* By: Illya Barziy
* Email: illyabarziy@gmail.com
* Reference: __Backtesting__ _by_ Campbell R. Harvey _and_ Yan Liu

## Haircut Sharpe Ratios and Profit Hurdle algorithms

### A General overview of the framework

It is a common practice to discount reported Sharpe ratios by 50% as a result of data mining. The authors of the research developed an analytical way to determine the haircut's magnitude. 

The haircut is the percentage difference between the original Sharpe ratio and the Sharpe ratio adjusted to the effect of data mining.

The authors explain that their framework relies on the concept of multiple testing. 
- If a a set of data $X$ explains $Y$ and the relation is significant with t-ratio of 2.0 (it has a probability value of 0.05), we refer to it as a single test. 
- If multiple sets of data $X_1, X_2, .., X_n$ explain $Y$, the same criteria for significance cannot be used (Some of the variables can produce t-ratios 2.0 and higher). Then, what is the appropriate cut off for statistical significance? 

Generally speaking, with a higher number of sets, the t-ratio is also higher.

When a strategy produces a Sharpe ratio, it's transformed into a t-ratio and then to p-value that takes into account multiple testing. 
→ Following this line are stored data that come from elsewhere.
(** C21: [decimal] is total and faithful.  On every binary64 value: zero reads as
    ["0"]; a positive finite value yields a non-empty digit string and an
    exponent whose decimal reads back as that very double; negative, infinite
    and NaN values throw [invalid_argument]. *)
Theorem decimal_reads_back (x : double) :
  dbl_valid x = true ->
  match x with
  | S754_zero _ => decimal x = Ok {| digits := "0"; exponent := 0 |}
  | S754_finite false m e =>
      exists d, decimal x = Ok d /\ wf_decimal d
        /\ round_trips m e (dval (digits d)) (exponent d) = true
  | _ => decimal x = Throw (InvalidArgument "pm: amount must be finite and nonnegative")
  end.
Proof.
  intros Hv. destruct x as [s|s| |[] m e]; try done.
  destruct (decimal_finite m e Hv) as (d & Hd & Hwf & Hx & HR).
  exists d. split; [done|]. split; [done|].
  destruct (valid_bounds m e Hv). apply round_trips_spec; [lia..|done].
Qed.

Lemma decimal_reads_back_witness :
  exists d, decimal (lit "0.3") = Ok d /\ wf_decimal d
    /\ round_trips 5404319552844595 (-54) (dval (digits d)) (exponent d) = true.
Proof.
  exact (decimal_reads_back (S754_finite false 5404319552844595 (-54)) eq_refl).
Defined.

(** C40: [scaled] against exact arithmetic.  For any digit string, exponent and
    number of places there is one integer [z] that is [V * 10^shift] rounded in
    the requested direction (down, up, or to nearest with halves up), and
    [scaled] returns it when it fits a [uint64_t] and throws [overflow_error]
    otherwise. *)
Theorem scaled_rounds_exactly (d : Decimal) (places : Z) (r : Rounding) :
  str_all is_digit (digits d) = true ->
  let v := dval (digits d) in
  let s := exponent d + places in
  exists z, scaled d places r = (if z <=? u64_max then Ok z else Throw overflow)
    /\ (0 <= s -> z = v * 10 ^ s)
    /\ (s < 0 -> let q := 10 ^ (- s) in
        match r with
        | Down => z * q <= v < (z + 1) * q
        | Up => (z - 1) * q < v <= z * q
        | Nearest => (2 * z - 1) * q <= 2 * v < (2 * z + 1) * q
        end).
Proof.
  intros Hd v s. exists (round_spec r v s). split; [by apply scaled_exact|].
  pose proof (dval_range _ Hd) as Hr. fold v in Hr. unfold round_spec. split; intros Hs.
  - by rewrite (proj2 (Z.leb_le 0 s)).
  - rewrite (proj2 (Z.leb_gt 0 s)) by done. cbv zeta. pose proof (pow10_pos (- s) ltac:(lia)) as Hq.
    revert Hq. generalize (10 ^ - s). intros q Hq. destruct r.
    + destruct (div_mod_id v q Hq). nia.
    + destruct (div_mod_id (v + q - 1) q Hq). nia.
    + destruct (div_mod_id (2 * v + q) (2 * q) ltac:(lia)). nia.
Qed.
In order to use the framework, one has to decide on the number of previous tests. In the research of _Harvey, C.R._, _Y. Liu_, and _H. Zhu_ __“… and the Cross-section of
Expected Returns.”__  [available here](https://faculty.fuqua.duke.edu/~charvey/Research/Published_Papers/P118_and_the_cross.PDF) at least 316 factors explaining the cross-sectional patterns in equity returns.


In the provided approach, the haircut is nonlinear and the marginal Sharpe ratios are heavily penalized in comparison to high Sharpe ratios. Researchers state that it has economic sense, as strategies with high Sharpe ratios have a higher probability of being true discoveries.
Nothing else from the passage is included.